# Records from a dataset
<<<<
Definition unexpected_error (text : str) : Element :=
  {| line := 139; widget := error ([10060%N] ++ lit " Unexpected error: " ++ text) |}.

(** The text of the [HTTPError] of [raise_for_status]. *)
Definition http_error_text (r : HttpResponse) : str :=
  of_N (status_code r)
  ++ (if (status_code r <? 500)%N then lit " Client Error: "
      else lit " Server Error: ")
  ++ reason r ++ lit " for url: " ++ response_url r.

(** The text of the [AttributeError] of a [.get] on a value that is no
    [dict]. *)
Definition no_attribute_get (v : json) : str :=
  lit "'" ++ type_name v ++ lit "' object has no attribute 'get'".

Definition is_dict (v : json) : bool :=
  match v with JObj _ => true | _ => false end.

(** ** Runs that reach the request *)

(** What the status check of a run finds. *)
Definition is_online (send : HttpRequest -> HttpResponse + PyExc)
    (inputs : Inputs) (cache : list (str * bool)) : bool :=
  match fst (check_server_health send (text_input_value inputs) (start cache)) with
  | inl b => b
  | inr _ => false
  end.

(** A run submits its query when the server is found online, the button is
    pressed and the query is not blank. *)
Definition submitted (send : HttpRequest -> HttpResponse + PyExc)
    (inputs : Inputs) (cache : list (str * bool)) : Prop :=
  fst (check_server_health send (text_input_value inputs) (start cache))
    = inl true
  /\ button_clicked inputs = true
  /\ truthy (strip (text_area_value inputs)) = true.

(** The request of a run for a prediction. *)
Definition prediction_of (inputs : Inputs) : HttpRequest :=
  predict_request (text_input_value inputs) (text_area_value inputs).

(** A question put to the server at its default address. *)
Definition question : Inputs :=
  {| text_input_value := localhost;
     text_area_value := lit "Capital of France?";
     button_clicked := true |}.

(** The response of the server as the client receives it. *)
Definition delivered (r : Server.Response) (phrase u : str) : HttpResponse :=
  {| status_code := Server.status r; reason := phrase; response_url := u;
     decoded := inl (Server.body r) |}.

End FrontEnd.

(** * Properties *)

(** ** Strings and exceptions *)

Lemma isinstance_BaseException (e : PyExc) : isinstance e BaseException = true.
Proof. destruct e as [c s]; destruct c; reflexivity. Qed.
(** * Tradebot: signal generation, risk bookkeeping and the order state machine

    A shallow embedding of [src/strategies/signal_processor.py],
    [src/risk/manager.py] and [src/execution/engine.py].

    Python floats are modelled by exact rationals ([Q]); where pandas hands
    the signal processor a NaN, the value is [NaN] of type [pyfloat].
    Timestamps are seconds, also rationals; every [datetime.utcnow()] of the
    source is an explicit argument of the embedded function.  Exceptions are
    values of type [exn], carried by [result]. *)

From Stdlib Require Import ZArith QArith String List Bool Lia Lqa.
From stdpp Require Import base option list gmap strings pretty.

Local Close Scope Q_scope.
Local Open Scope string_scope.

(** ** Shared vocabulary *)

(** The exceptions the modelled code raises or catches. *)
Inductive exn :=
| ZeroDivisionError
| IndexError
| KeyError (key : string)
| TypeError
| ClientError.

Inductive result (A : Type) :=
| Ok (a : A)
| Raise (e : exn).
Arguments Ok {A} a.
Arguments Raise {A} e.

Global Instance result_ret : MRet result := λ A a, Ok a.

Global Instance result_bind : MBind result := λ A B k r,
  match r with
  | Ok a => k a
  | Raise e => Raise e
  end.

Definition Time := Q.

(** [class Signal(Enum)] of signal_processor.py. *)
Inductive Signal := BUY | SELL | HOLD.

Global Instance Signal_eq_dec : EqDecision Signal.
Proof. solve_decision. Defined.

Definition signal_eqb (a b : Signal) : bool := bool_decide (a = b).

(** The fields of [TradingConfig] (config.py) that the three components read. *)
Record TradingConfig := {
  trading_mode : string;
  trading_pair : string;
  order_type : string;
  max_position_size : Q;
  stop_loss_percentage : Q;
  take_profit_percentage : Q;
  min_order_size : Q;
  cooldown_period : Z;
  rsi_period : Z;
  rsi_oversold : Z;
  rsi_overbought : Z;
  bollinger_period : Z;
  bollinger_std : Q
}.

(** The defaults of [load_config]. *)
Definition default_config : TradingConfig := {|
  trading_mode := "test";
  trading_pair := "BTC-USD";
  order_type := "market";
  max_position_size := 1 # 10;
  stop_loss_percentage := 2;
  take_profit_percentage := 5;
  min_order_size := 10;
  cooldown_period := 300;
  rsi_period := 14;
  rsi_oversold := 30;
  rsi_overbought := 70;
  bollinger_period := 20;
  bollinger_std := 2
|}.

Definition with_mode (mode : string) (cfg : TradingConfig) : TradingConfig := {|
  trading_mode := mode;
  trading_pair := trading_pair cfg;
  order_type := order_type cfg;
  max_position_size := max_position_size cfg;
  stop_loss_percentage := stop_loss_percentage cfg;
  take_profit_percentage := take_profit_percentage cfg;
  min_order_size := min_order_size cfg;
  cooldown_period := cooldown_period cfg;
  rsi_period := rsi_period cfg;
  rsi_oversold := rsi_oversold cfg;
  rsi_overbought := rsi_overbought cfg;
  bollinger_period := bollinger_period cfg;
  bollinger_std := bollinger_std cfg
|}.

Definition paper_config : TradingConfig := with_mode "paper" default_config.

(** Python's comparison operators on finite floats. *)
Definition Qleb (a b : Q) : bool := Qle_bool a b.
Definition Qltb (a b : Q) : bool := negb (Qle_bool b a).
Definition Qgeb (a b : Q) : bool := Qle_bool b a.
Definition Qgtb (a b : Q) : bool := negb (Qle_bool a b).

(** [max(a, b)] of Python: the first argument unless the second is greater. *)
Definition py_max (a b : Q) : Q := if Qgtb b a then b else a.

(** [int(x)]: truncation toward zero. *)
Definition py_int (x : Q) : Z := Z.quot (Qnum x) (Zpos (Qden x)).

(** The logger, as the records a call emits (keyword fields left out). *)
Inductive Level := DEBUG | INFO | WARNING | ERROR.

Record LogRecord := { level : Level; message : string }.

(** ** The Risk Manager (risk/manager.py) *)

Module Risk.

Local Open Scope Q_scope.

Inductive PositionStatus := NONE | OPEN | CLOSING.

Record Position := {
  entry_price : Q;
  size : Q;
  entry_time : Time;
  status : PositionStatus;
  stop_loss : Q;
  take_profit : Q;
  unrealized_pnl : Q;
  realized_pnl : Q
}.

(** The dicts appended to [trade_history], by their ['type']. *)
Inductive Trade :=
| TradeOpen (timestamp : Time) (price size value : Q)
| TradeClose (timestamp : Time) (price size pnl : Q).

Record RiskManager := {
  balance : Q;
  available_balance : Q;
  current_position : option Position;
  trade_history : list Trade;
  last_trade_time : option Time;
  total_pnl : Q;
  win_rate : Q;
  max_drawdown : Q;
  peak_balance : Q
}.

(** [RiskManager.__init__]. *)
Definition init : RiskManager := {|
  balance := 0;
  available_balance := 0;
  current_position := None;
  trade_history := [];
  last_trade_time := None;
  total_pnl := 0;
  win_rate := 0;
  max_drawdown := 0;
  peak_balance := 0
|}.

(** What a state-changing method leaves behind: its return value, the
    manager afterwards and the log records it wrote. *)
Record Outcome (A : Type) := {
  value : A;
  state : RiskManager;
  logged : list LogRecord
}.
Arguments value {A} _.
Arguments state {A} _.
Arguments logged {A} _.

(** The second component of [can_trade]'s result; the formatted numbers of
    the source's f-strings are the constructor arguments. *)
Inductive Reason :=
| TestModeAllowed            (* "Test mode - trading allowed" *)
| CooldownActive (remaining : Z)   (* "Cooldown period active: {n}s remaining" *)
| AlreadyOpen                (* "Already have an open position" *)
| NoPositionToSell           (* "No position to sell" *)
| BelowMinimum (value : Q)   (* "Position size below minimum: ${v:.2f}" *)
| InsufficientBalance (available : Q)  (* "Insufficient balance: ${b:.2f}" *)
| TradeAllowed.              (* "Trade allowed" *)

(** The sizing dict of [calculate_order_details]; [NoDetails] is [{}]. *)
Inductive OrderDetails :=
| BuyDetails (size value stop_loss take_profit risk_amount potential_profit : Q)
| SellDetails (size value entry_price exit_price pnl : Q)
| NoDetails.

Definition set_balance (b : Q) (rm : RiskManager) : Outcome unit := {|
  value := tt;
  state := {|
    balance := b;
    available_balance := b;
    current_position := current_position rm;
    trade_history := trade_history rm;
    last_trade_time := last_trade_time rm;
    total_pnl := total_pnl rm;
    win_rate := win_rate rm;
    max_drawdown := max_drawdown rm;
    peak_balance := b
  |};
  logged := [ {| level := INFO; message := "Balance set" |} ]
|}.

Definition _calculate_position_size (cfg : TradingConfig) (current_price : Q)
    (rm : RiskManager) : result Q :=
  let position_value := available_balance rm * max_position_size cfg in
  if Qeq_bool current_price 0 then Raise ZeroDivisionError
  else Ok (position_value / current_price).

Definition _check_cooldown (cfg : TradingConfig) (now : Time) (rm : RiskManager) : bool :=
  match last_trade_time rm with
  | None => true
  | Some last =>
      let time_since_trade := now - last in
      Qgeb time_since_trade (inject_Z (cooldown_period cfg))
  end.

Definition _get_cooldown_remaining (cfg : TradingConfig) (now : Time)
    (rm : RiskManager) : Z :=
  match last_trade_time rm with
  | None => 0%Z
  | Some last =>
      let time_since_trade := now - last in
      let remaining := py_max 0 (inject_Z (cooldown_period cfg) - time_since_trade) in
      py_int remaining
  end.

Definition mode_trades (cfg : TradingConfig) : bool :=
  String.eqb (trading_mode cfg) "paper" || String.eqb (trading_mode cfg) "live".
(** * The custom-operator dispatcher of [src/operator/custom/custom-inl.h]

    A shallow embedding of [mxnet::op::custom::CustomOperator]: the operator
    registry, the dispatch entry point [Push] with its naive and pooled
    paths, the worker loop [ThreadTarget], the pool growth of
    [SetNumThreads]/[CreateThreads] and the destructor.

    The object's fields are a record; the threads that run its member
    functions are interleaved by an executable step function:
    - a critical section of [mutex_] is one step, except that of a pooled
      [Push], which is two: [num_free_threads] is atomic and is loaded twice
      on lines 134-135, and a worker may increment it in between without the
      lock;
    - the statements a worker runs without the lock are steps of their own:
      the call [fn()] and the increment of the idle count;
    - [func] is opaque: it is a function on the state it can reach, and the
      body of a task runs in one step;
    - a worker blocked in [cv_.wait] may re-check the predicate at any time
      (spurious wake-ups are allowed), so [notify_all] only shows in the log;
    - reading past the end of a vector is undefined behaviour and has no
      successor state. *)

From stdpp Require Import gmap strings list fin_maps.
From Stdlib Require Import ZArith Lia Sorted.

Local Open Scope Z_scope.

(** ** Machine integers (LP64: [int] and [uint32_t] have 32 bits, [size_t] 64) *)

Definition to_int (z : Z) : Z := (z + 2 ^ 31) `mod` 2 ^ 32 - 2 ^ 31.
Definition to_uint32 (z : Z) : Z := z `mod` 2 ^ 32.
Definition to_size_t (z : Z) : Z := z `mod` 2 ^ 64.

(** ** Tensor handles, flags and storage *)

(** Modelled from the spec: the storage-kind enumeration of the tensor type
    ([NDArrayStorageType], declared in ndarray.h).  The dispatcher only tells
    the dense and the undefined kind from all others. *)
Inductive NDArrayStorageType :=
| kUndefinedStorage
| kDefaultStorage
| kRowSparseStorage
| kCSRStorage.

(** An [NDArray] is a handle: copying it (as the lambdas of [Push] do, by
    value) shares the chunk [ptr_] points to. *)
Record NDArray := mkNDArray {
  storage_type : NDArrayStorageType;
  var : Z;      (* Engine::VarHandle *)
  ptr_ : nat    (* the address of the chunk *)
}.

(** What the opaque computation [func] can read and write: the two flags of
    [Imperative] and the storage every chunk currently holds. *)
Record World := mkWorld {
  is_recording : bool;
  is_training : bool;
  shandle : gmap nat Z
}.

(** Modelled from the spec: [Imperative::set_is_recording] (imperative.h)
    swaps the flag in and hands back the value it had. *)
Definition set_is_recording (b : bool) (w : World) : bool * World :=
  (is_recording w,
   {| is_recording := b; is_training := is_training w; shandle := shandle w |}).

(** Modelled from the spec: [Imperative::set_is_training], as above. *)
Definition set_is_training (b : bool) (w : World) : bool * World :=
  (is_training w,
   {| is_recording := is_recording w; is_training := b; shandle := shandle w |}).

(** Modelled from the spec: [NDArray::SparseUpdateChunk] (ndarray.h) rebinds
    the receiver so that it shares the storage of its argument; the handle
    vectors are const, the change goes through the chunk pointer. *)
Definition SparseUpdateChunk (dst src : NDArray) (w : World) : World :=
  {| is_recording := is_recording w;
     is_training := is_training w;
     shandle := partial_alter (λ _, shandle w !! ptr_ src) (ptr_ dst) (shandle w) |}.

Record OpContext := mkOpContext {
  run_ctx : Z;            (* ctx.run_ctx.ctx: the device the work is for *)
  async_on_complete : Z   (* identity of the completion callback *)
}.

(** The arguments of one [Push] call; the queued lambda and the closure handed
    to [PushSync] capture them by value. *)
Record Task := mkTask {
  func : World -> World;
  ctx : OpContext;
  recording : bool;
  training : bool;
  arrs : list NDArray;
  tags : list Z;
  output_tags : gset Z;
  outputs : list NDArray
}.

Inductive FnProperty := kNormal.

(** One operation handed to the downstream engine by [Engine::PushSync]. *)
Record SyncOp := mkSyncOp {
  exec_fun : Task;          (* the captures of the patch closure *)
  exec_ctx : Z;
  const_vars : list Z;
  mutable_vars : list Z;
  prop : FnProperty;
  priority : Z;
  opr_name : string
}.

(** Observable actions, in the order they happen. *)
Inductive Event :=
| EvWarning (op_type : string)      (* LOG(WARNING) of Register *)
| EvFunc (t : Task)                 (* func() ran to completion *)
| EvRebind (out_idx i : nat)        (* outputs[out_idx].SparseUpdateChunk(arrs[i]) *)
| EvComplete (c : OpContext)        (* ctx.async_on_complete() *)
| EvPushSync (op : SyncOp)          (* Engine::Get()->PushSync(...) *)
| EvEnqueue (t : Task)              (* q_.push(...) *)
| EvNotifyAll                       (* cv_.notify_all() *)
| EvSpawn (i : nat)                 (* workers_.emplace_back(std::thread(...)) *)
| EvDequeue (i : nat) (t : Task)    (* worker i: q_.front(); q_.pop() *)
| EvDone (i : nat) (t : Task)       (* worker i: fn() returned *)
| EvExit (i : nat)                  (* worker i left ThreadTarget *)
| EvJoin (i : nat).                 (* workers_[i].join() returned *)

(** Everything outside the [CustomOperator] object. *)
Record Runtime := mkRuntime {
  world : World;
  engine : list SyncOp;   (* operations pending in the downstream engine *)
  log : list Event
}.

Definition emit (e : Event) (r : Runtime) : Runtime :=
  {| world := world r; engine := engine r; log := log r ++ [e] |}.

Definition on_world (f : World -> World) (r : Runtime) : Runtime :=
  {| world := f (world r); engine := engine r; log := log r |}.

Definition is_dense_or_undefined (st : NDArrayStorageType) : bool :=
  match st with
  | kDefaultStorage | kUndefinedStorage => true
  | _ => false
  end.

(** ** The sparse reconciliation pass *)

Section Patch.
Variables (arrs0 : list NDArray) (tags0 : list Z)
          (output_tags0 : gset Z) (outputs0 : list NDArray).

(** Lines 82-90, the loop of the naive path; [n] counts the iterations
    left, [i] and [out_idx] are the loop variables.  An index past the end
    of a vector is undefined behaviour: [None]. *)
Fixpoint naive_patch_from (n i out_idx : nat) (r : Runtime) : option Runtime :=
  match n with
  | O => Some r
  | S n' =>
      a ← arrs0 !! i;
      if is_dense_or_undefined (storage_type a)
      then naive_patch_from n' (S i) out_idx r
      else
        tag ← tags0 !! i;
        if bool_decide (tag ∈ output_tags0)
        then
          o ← outputs0 !! out_idx;
          naive_patch_from n' (S i) (S out_idx)
            (emit (EvRebind out_idx i) (on_world (SparseUpdateChunk o a) r))
        else naive_patch_from n' (S i) out_idx r
  end.

Definition naive_patch (r : Runtime) : option Runtime :=
  naive_patch_from (length arrs0) 0 0 r.

(** Lines 119-127, the loop inside the closure given to [PushSync]. *)
Fixpoint sync_patch_from (n i out_idx : nat) (r : Runtime) : option Runtime :=
  match n with
  | O => Some r
  | S n' =>
      a ← arrs0 !! i;
      if is_dense_or_undefined (storage_type a)
      then sync_patch_from n' (S i) out_idx r
      else
        tag ← tags0 !! i;
        if bool_decide (tag ∈ output_tags0)
        then
          o ← outputs0 !! out_idx;
          sync_patch_from n' (S i) (S out_idx)
            (emit (EvRebind out_idx i) (on_world (SparseUpdateChunk o a) r))
        else sync_patch_from n' (S i) out_idx r
  end.

Definition sync_patch (r : Runtime) : option Runtime :=
  sync_patch_from (length arrs0) 0 0 r.

(** Lines 104-115: the read and write variable lists of the pooled path.
    The loop ranges over the elements of [arrs]; [idx] indexes [tags]. *)
Fixpoint build_vars_from (rest : list NDArray) (idx : nat)
    (vars vars2 : list Z) : option (list Z * list Z) :=
  match rest with
  | [] => Some (vars, vars2)
  | a :: rest' =>
      let vars := vars ++ [var a] in
      tag ← tags0 !! idx;
      if bool_decide (tag ∈ output_tags0)
      then
        if is_dense_or_undefined (storage_type a)
        then build_vars_from rest' idx vars vars2
        else build_vars_from rest' (S idx) vars (vars2 ++ [var a])
      else build_vars_from rest' idx vars vars2
  end.

Definition build_vars : option (list Z * list Z) :=
  build_vars_from arrs0 0 [] [].
End Patch.

(** The entries the reconciliation pass is meant for, with their positions:
    storage neither dense nor undefined, tag among the output tags. *)
Definition qualifies (tags0 : list Z) (output_tags0 : gset Z)
    (i : nat) (a : NDArray) : bool :=
  negb (is_dense_or_undefined (storage_type a)) &&
  match tags0 !! i with
  | Some tag => bool_decide (tag ∈ output_tags0)
  | None => false
  end.

Fixpoint qualifying_from (tags0 : list Z) (output_tags0 : gset Z)
    (i : nat) (rest : list NDArray) : list (nat * NDArray) :=
  match rest with
  | [] => []
  | a :: rest' =>
      if qualifies tags0 output_tags0 i a
      then (i, a) :: qualifying_from tags0 output_tags0 (S i) rest'
      else qualifying_from tags0 output_tags0 (S i) rest'
  end.

Definition qualifying (t : Task) : list (nat * NDArray) :=
  qualifying_from (tags t) (output_tags t) 0 (arrs t).

(** Rebinding output [k], [k+1], ... to the given entries, one after the
    other. *)
Fixpoint rebind_all (outs : list NDArray) (srcs : list (nat * NDArray))
    (k : nat) (r : Runtime) : Runtime :=
  match outs, srcs with
  | o :: outs', (i, a) :: srcs' =>
      rebind_all outs' srcs' (S k)
        (emit (EvRebind k i) (on_world (SparseUpdateChunk o a) r))
  | _, _ => r
  end.

(** The calls [rebind_all] makes, as events. *)
Fixpoint rebind_events (k : nat) (srcs : list (nat * NDArray)) : list Event :=
  match srcs with
  | [] => []
  | (i, _) :: srcs' => EvRebind k i :: rebind_events (S k) srcs'
  end.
>>>>
# TASK OBJECTIVE
Look through the entries and copy every line in which the string "spec" appears.

# ANSWER SPACE
(** Modelled from the spec: the storage-kind enumeration of the tensor type
(** Modelled from the spec: [Imperative::set_is_recording] (imperative.h)
(** Modelled from the spec: [Imperative::set_is_training], as above. *)
(** Modelled from the spec: [NDArray::SparseUpdateChunk] (ndarray.h) rebinds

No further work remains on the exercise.